▶ [Task to complete]: Within the data that follows, set down exactly the lines from the one containing "let n := Z.land (Z.shiftr ver 16) 0xFF in" through the one containing "ch_ok (hw_ide0 h)", both ends included.

▶ [Provided data]:
○ ○ ○ ○

Lemma scan_ok_all : forallb (fun s => forallb (scan_ok s) codes) shifts = true.
Proof. by vm_compute. Qed.

Lemma scan_type s d : 0 <= s < 128 -> 0 <= d < 256 -> 0 <= fst (scan s d) < 256 /\ 0 <= snd (scan s d) < 128.
Proof.
  intros Hs Hd. pose proof scan_ok_all as H. rewrite forallb_forall in H.
  specialize (H s (proj1 (list_elem_of_In _ _) (in_codes 128 s Hs))). rewrite forallb_forall in H.
  specialize (H d (proj1 (list_elem_of_In _ _) (in_codes 256 d Hd))). unfold scan_ok in H. destruct (scan s d) as [c s']. cbn [fst snd]. lia.
Qed.

(** Whatever the keyboard controller answers, [kbdgetc] returns -1, for
    no data, or a character of eight bits, and [shift] stays within its seven
    flags, so that every table is used within its 256 entries. *)
Theorem kbdgetc_type {B} `{HB : Store portE B} (d : dev) (b : B) :
  (forall port b v b', st_step (Inb port) b = Ok (v, b') -> 0 <= v < 256) -> 0 <= d_shift d < 128 ->
  match run kbdgetc d b with
  | Ok (c, d', _) => -1 <= c < 256 /\ 0 <= d_shift d' < 128 /\ d' = with_shift (d_shift d') d
  | Fail e => exists port b', st_step (Inb port) b' = Fail e
  end.
Proof.
  intros Hin Hs. unfold kbdgetc, inb. cbn. destruct (st_step (Inb KBSTATP) b) as [[st b1]|e] eqn:H1; [|by eexists _, _].
  destruct (Z.land st KBS_DIB =? 0); [by destruct d|]. cbn. destruct (st_step (Inb KBDATAP) b1) as [[data b2]|e] eqn:H2; [|by eexists _, _].
  pose proof (scan_type (d_shift d) data Hs (Hin _ _ _ _ H2)) as [Hc Hs']. destruct (scan (d_shift d) data) as [c s']. cbn in *. by split; [lia|].
Qed.

(** ** Typing *)

(** The keys of a US keyboard, each with the code it sends when pressed (scan
    code set 1 of the PC) and the characters on its cap, without and with
    [SHIFT]. *)
Definition keyboard : list (Z * list Z) :=
  [(0x01, [27; 27]);
   (0x02, chars "1!"); (0x03, chars "2@"); (0x04, chars "3#"); (0x05, chars "4$"); (0x06, chars "5%"); (0x07, chars "6^");
   (0x08, chars "7&"); (0x09, chars "8*"); (0x0A, chars "9("); (0x0B, chars "0)"); (0x0C, chars "-_"); (0x0D, chars "=+");
   (0x0E, [8; 8]); (0x0F, [9; 9]);
   (0x10, chars "qQ"); (0x11, chars "wW"); (0x12, chars "eE"); (0x13, chars "rR"); (0x14, chars "tT"); (0x15, chars "yY");
   (0x16, chars "uU"); (0x17, chars "iI"); (0x18, chars "oO"); (0x19, chars "pP"); (0x1A, chars "[{"); (0x1B, chars "]}");
   (0x1C, [10; 10]);
   (0x1E, chars "aA"); (0x1F, chars "sS"); (0x20, chars "dD"); (0x21, chars "fF"); (0x22, chars "gG"); (0x23, chars "hH");
   (0x24, chars "jJ"); (0x25, chars "kK"); (0x26, chars "lL"); (0x27, chars ";:"); (0x28, [39; 34]); (0x29, chars "`~");
   (0x2B, chars "\|"); (0x2C, chars "zZ"); (0x2D, chars "xX"); (0x2E, chars "cC"); (0x2F, chars "vV"); (0x30, chars "bB");
   (0x31, chars "nN"); (0x32, chars "mM"); (0x33, chars ",<"); (0x34, chars ".>"); (0x35, chars "/?"); (0x39, chars "  ")].

(** The key with this character, without or with [SHIFT]. *)
Definition key_for (shifted : bool) (c : Z) : option Z :=
  fst <$> List.find (fun '(_, caps) => nth (if shifted then 1 else 0)%nat caps 0 =? c) keyboard.

(** Keys that send the prefix [0xE0], with their second code, and the codes
    of [kbd.h] for them. *)
Inductive extended : Type := KUp | KDown | KLeft | KRight | KPgUp | KPgDn | KEnd | KIns | KDel.
Definition extended_code (k : extended) : Z :=
  match k with KUp => 0x48 | KDown => 0x50 | KLeft => 0x4B | KRight => 0x4D | KPgUp => 0x49 | KPgDn => 0x51 | KEnd => 0x4F | KIns => 0x52 | KDel => 0x53 end.
Definition extended_char (k : extended) : Z :=
  match k with KUp => 0xE2 | KDown => 0xE3 | KLeft => 0xE4 | KRight => 0xE5 | KPgUp => 0xE6 | KPgDn => 0xE7 | KEnd => 0xE1 | KIns => 0xE8 | KDel => 0xE9 end.

(** What one does at the keyboard: type a character (with [SHIFT] where the cap
    says so, the left or the right one), a letter with [CTL], an extended key,
    or press [CAPSLOCK]. *)
Inductive stroke : Type := Char (rs : bool) (c : Z) | Ctl (c : Z) | Ext (k : extended) | Caps.

Definition press (k : Z) : list Z := [k; k + 0x80].

(** The codes the keyboard sends. *)
Definition keystrokes (x : stroke) : list Z :=
  match x with
  | Char rs c =>
      match key_for false c with
      | Some k => press k
      | None => let s := if rs then 0x36 else 0x2A in [s] ++ default [] (press <$> key_for true c) ++ [s + 0x80]
      end
  | Ctl c => [0x1D] ++ default [] (press <$> key_for false c) ++ [0x9D]
  | Ext k => [0xE0; extended_code k; 0xE0; extended_code k + 0x80]
  | Caps => press 0x3A
  end.

Definition letter (c : Z) : bool := (97 <=? c) && (c <=? 122).
Definition swap_case (c : Z) : Z := if letter c then c - 32 else if letter (c + 32) then c + 32 else c.

(** The characters meant, and whether [CAPSLOCK] is on at the end. *)
Fixpoint typed (caps : bool) (l : list stroke) : list Z * bool :=
  match l with
  | [] => ([], caps)
  | x :: l =>
      let '(cs, caps') := typed (match x with Caps => negb caps | _ => caps end) l in
      match x with
      | Char _ c => ((if caps then swap_case c else c) :: cs, caps')
      | Ctl c => (c - 96 :: cs, caps')
      | Ext k => (extended_char k :: cs, caps')
      | Caps => (cs, caps')
      end
  end.

(** Printable characters, newline, tab, backspace and escape; letters. *)
Definition stroke_ok (x : stroke) : Prop :=
  match x with
  | Char _ c => 32 <= c < 127 \/ c ∈ [8; 9; 10; 27]
  | Ctl c => letter c = true
  | _ => True
  end.

(** What a sequence of codes gives, without the zeros. *)
Fixpoint scans (shift : Z) (l : list Z) : list Z * Z :=
  match l with
  | [] => ([], shift)
  | d :: l => let '(c, s) := scan shift d in let '(cs, s') := scans s l in (if c =? 0 then cs else c :: cs, s')
  end.

Lemma scans_app s l l' : scans s (l ++ l') =
  let '(a, s1) := scans s l in let '(b, s2) := scans s1 l' in (a ++ b, s2).
Proof.
  revert s. induction l as [|d l IH]; intros s; cbn [app scans]; [by destruct (scans s l')|]. destruct (scan s d) as [c s1]. rewrite IH.
  destruct (scans s1 l) as [a s2]. destruct (scans s2 l') as [b s3]. by destruct (c =? 0).
Qed.

(** The flags with [CAPSLOCK] on or off and no other key down. *)
Definition lock (caps : bool) : Z := if caps then CAPSLOCK else 0.

Definition stroke_good (x : stroke) (caps : bool) : bool :=
  let '(cs, caps') := typed caps [x] in
  bool_decide (scans (lock caps) (keystrokes x) = (cs, lock caps')) && forallb (fun k => (0 <=? k) && (k <? 256)) (keystrokes x).

(** All the strokes there are. *)
Definition strokes : list stroke :=
  flat_map (fun c => [Char false c; Char true c]) ([8; 9; 10; 27] ++ (Z.of_nat <$> seq 32 95)) ++ (Ctl ∘ Z.of_nat <$> seq 97 26) ++
  (Ext <$> [KUp; KDown; KLeft; KRight; KPgUp; KPgDn; KEnd; KIns; KDel]) ++ [Caps].

Lemma strokes_good : forallb (fun x => stroke_good x false && stroke_good x true) strokes = true.
Proof. by vm_compute. Qed.

Lemma in_strokes x : stroke_ok x -> In x strokes.
Proof.
  unfold strokes. rewrite !in_app_iff. destruct x as [r c|c|k|]; cbn [stroke_ok]; intros Hx.
  - left. apply in_flat_map. exists c. split; [|destruct r; cbn; auto]. apply in_app_iff. destruct Hx as [Hx|Hx]; [right|left; by apply list_elem_of_In].
    apply list_elem_of_In, list_elem_of_fmap. exists (Z.to_nat c). split; [lia|]. apply elem_of_seq. lia.
  - right. left. apply list_elem_of_In, list_elem_of_fmap. unfold letter in Hx. exists (Z.to_nat c). split; [unfold compose; f_equal; lia|]. apply elem_of_seq. lia.
  - right. right. left. destruct k; cbn; auto 10.
  - right. right. right. by left.
Qed.

Lemma stroke_scans x caps : stroke_ok x ->
  scans (lock caps) (keystrokes x) = (fst (typed caps [x]), lock (snd (typed caps [x]))) /\ Forall (fun k => 0 <= k < 256) (keystrokes x).
Proof.
  intros Hx. pose proof strokes_good as H. rewrite forallb_forall in H. specialize (H x (in_strokes x Hx)).
  apply andb_prop in H as [H1 H2]. assert (stroke_good x caps = true) as Hg by (by destruct caps). unfold stroke_good in Hg.
  destruct (typed caps [x]) as [cs caps']. apply andb_prop in Hg as [Hg Hk]. apply bool_decide_eq_true in Hg. split; [done|].
  apply Forall_forall. intros k Hin. rewrite forallb_forall in Hk. specialize (Hk k (proj1 (list_elem_of_In _ _) Hin)). lia.
Qed.
(** C38: the boot of [main] from [picinit] to [timerinit] routes the
    interrupts of the machine.  Afterwards the 8259As deliver at vectors
    [T_IRQ0] and up, and exactly the keyboard's, the serial line's and both
    disks' lines, the cascade line and, without I/O APIC, the timer's are
    unmasked.  On a multiprocessor, exactly the first four of these are
    enabled in the I/O APIC, line [i] at vector [T_IRQ0 + i]: those of the
    keyboard and the serial line go to processor 0, those of the disks to the
    last processor, [ncpu - 1]; on another machine the I/O APIC is left alone.
    The driver knows which disks are there, both channels have their first
    drive selected, and the serial line has said hello.  However long the
    disks are busy, the set-up ends. *)
Theorem interrupt_routing (d : dev) (h : hw) (ver : Z) (fuel : nat) :
  let n := Z.land (Z.shiftr ver 16) 0xFF in
  d_irqmask d = irqmask0 -> 1 <= d_ncpu d <= 256 -> d_havedisk1 d = false -> d_havedisk2 d = false ->
  (d_ismp d = true -> hw_apic h !! REG_VER = Some ver) ->
  ch_ok (hw_ide0 h) -> ch_ok (hw_ide1 h) -> (ch_busy (hw_ide0 h) < fuel)%nat -> (ch_busy (hw_ide1 h) < fuel)%nat ->
  exists d' h', run (main_devices fuel) d h = Ok (tt, d', h') /\
    pic_vector (hw_pic1 h') = T_IRQ0 /\ pic_vector (hw_pic2 h') = T_IRQ0 + 8 /\
    (forall i, 0 <= i < 16 ->
       Z.testbit (if i <? 8 then pic_mask (hw_pic1 h') else pic_mask (hw_pic2 h')) (i mod 8) = false <->
       i ∈ [IRQ_SLAVE; IRQ_KBD; IRQ_COM1; IRQ_IDE0; IRQ_IDE1] \/ (i = IRQ_TIMER /\ d_ismp d = false)) /\
    (if d_ismp d then forall i, 0 <= i <= n -> redirection h' i =
       match irq_cpu (d_ncpu d) i with
       | Some cpu => (Some (T_IRQ0 + i), Some (Z.shiftl cpu 24))
       | None => (Some (Z.lor INT_DISABLED (T_IRQ0 + i)), Some 0)
       end
     else hw_apic h' = hw_apic h) /\
    d_havedisk1 d' = negb (ch_st1 (hw_ide0 h) =? 0) /\ d_havedisk2 d' = negb (ch_st0 (hw_ide1 h) =? 0) /\
    hw_ide0 h' = settled (hw_ide0 h) /\ hw_ide1 h' = settled (hw_ide1 h) /\
    d_uart d' = true /\ hw_ser_out h' = hw_ser_out h ++ chars "xv6..." ++ [10].
Proof.
  intros n Hm Hcpu Hn1 Hn2 Hver Hok0 Hok1 Hf0 Hf1. unfold main_devices.
  destruct (run_controllers d h ver Hm Hver) as (h1 & R1 & Hc1 & (_ & _ & O1 & E1 & F1)). fold n in Hc1.
  rewrite run_split, R1. unfold consoleinit. rewrite run_bind.
  destruct (run_picenable _ _ _ _ IRQ_KBD _ _ Hc1 ltac:(done)) as (d2 & h2 & R2 & Hc2 & Hd2 & (_ & _ & O2 & E2 & F2)). rewrite run_bind, R2.
  destruct (run_ioapicenable _ _ _ _ IRQ_KBD 0 _ _ Hc2 ltac:(done) ltac:(lia)) as (h3 & R3 & Hc3 & (_ & _ & O3 & E3 & F3)). rewrite R3, run_bind.
  destruct (run_uartinit _ _ _ _ _ _ Hc3) as (d4 & h4 & R4 & Hc4 & Hd4 & O4 & E4 & F4). rewrite R4, run_bind.
  assert (d4 = with_irqmask (d_irqmask d4) (with_uart true d)) as Hd by (rewrite Hd4, Hd2; done).
  assert (d_ismp d4 = d_ismp d /\ d_uart d4 = true /\ d_ncpu d4 = d_ncpu d /\ d_havedisk1 d4 = false /\ d_havedisk2 d4 = false) as (G1 & G2 & G3 & G4 & G5) by (by rewrite Hd).
  assert (hw_ide0 h4 = hw_ide0 h /\ hw_ide1 h4 = hw_ide1 h) as [I0 I1] by (split; congruence).
  destruct (run_ideinit _ _ _ _ fuel _ _ Hc4) as (d5 & h5 & R5 & Hc5 & J1 & J2 & J3 & J4 & J5 & J6 & J7); rewrite ?I0, ?I1, ?G3; try done.
  rewrite R5. rewrite G3 in Hc5. rewrite I0, I1 in *. cbn [get pbind run].
  assert (exists d' h' irqs, run (if negb (d_ismp d5) then timerinit else Ret tt) d5 h5 = Ok (tt, d', h') /\ ctl n (hw_apic h) irqs
     [(IRQ_IDE1, d_ncpu d - 1); (IRQ_IDE0, d_ncpu d - 1); (IRQ_COM1, 0); (IRQ_KBD, 0)] d' h' /\ same_dev d5 d' /\ same_hw h5 h' /\
     irqs = (if d_ismp d then [] else [IRQ_TIMER]) ++ [IRQ_IDE1; IRQ_IDE0; IRQ_COM1; IRQ_KBD]) as (d' & h' & irqs & R6 & Hc6 & Hd6 & (_ & _ & O6 & E6 & F6) & ->).
  { rewrite J1, G1. destruct (d_ismp d); cbn [negb]; [by eexists d5, h5, _; destruct d5|].
    destruct (run_picenable _ _ _ _ IRQ_TIMER _ _ Hc5 ltac:(done)) as (d6 & h6 & R6 & Hc6 & Hd6 & Hh6). by eexists d6, h6, _. }
  exists d', h'.
  assert (d_ismp d' = d_ismp d5 /\ d_uart d' = d_uart d5 /\ d_havedisk1 d' = d_havedisk1 d5 /\ d_havedisk2 d' = d_havedisk2 d5) as (K1 & K2 & K3 & K4) by (by rewrite Hd6).
  rewrite J1, G1 in K1. destruct Hc6 as [Hmask Hpics Hapic]. rewrite K1 in Hapic. destruct (id Hpics) as [P1 P2].
  split; [exact R6|]. clear R1 R2 R3 R4 R5 R6. split; [by rewrite P1|]. split; [by rewrite P2|]. split; [|split; [|split_and!]].
  - intros i Hi. rewrite (mask_line _ _ _ i Hmask Hpics Hi). destruct (d_ismp d); rewrite ?elem_of_app, ?elem_of_cons, ?elem_of_nil; intuition congruence.
  - destruct (d_ismp d); [|done]. intros i Hi. rewrite Hapic by done. apply route_irq_cpu.
  - by rewrite K3, J4, G4.
  - by rewrite K4, J5, G5.
  - by rewrite E6, J6.
  - by rewrite F6, J7.
  - by rewrite K2, J2, G2.
  - by rewrite O6, J3, O4, O3, O2, O1.
Qed.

○ ○ ○ ○

▶ [Response below]:
  let n := Z.land (Z.shiftr ver 16) 0xFF in
  d_irqmask d = irqmask0 -> 1 <= d_ncpu d <= 256 -> d_havedisk1 d = false -> d_havedisk2 d = false ->
  (d_ismp d = true -> hw_apic h !! REG_VER = Some ver) ->
  ch_ok (hw_ide0 h) -> ch_ok (hw_ide1 h) -> (ch_busy (hw_ide0 h) < fuel)%nat -> (ch_busy (hw_ide1 h) < fuel)%nat ->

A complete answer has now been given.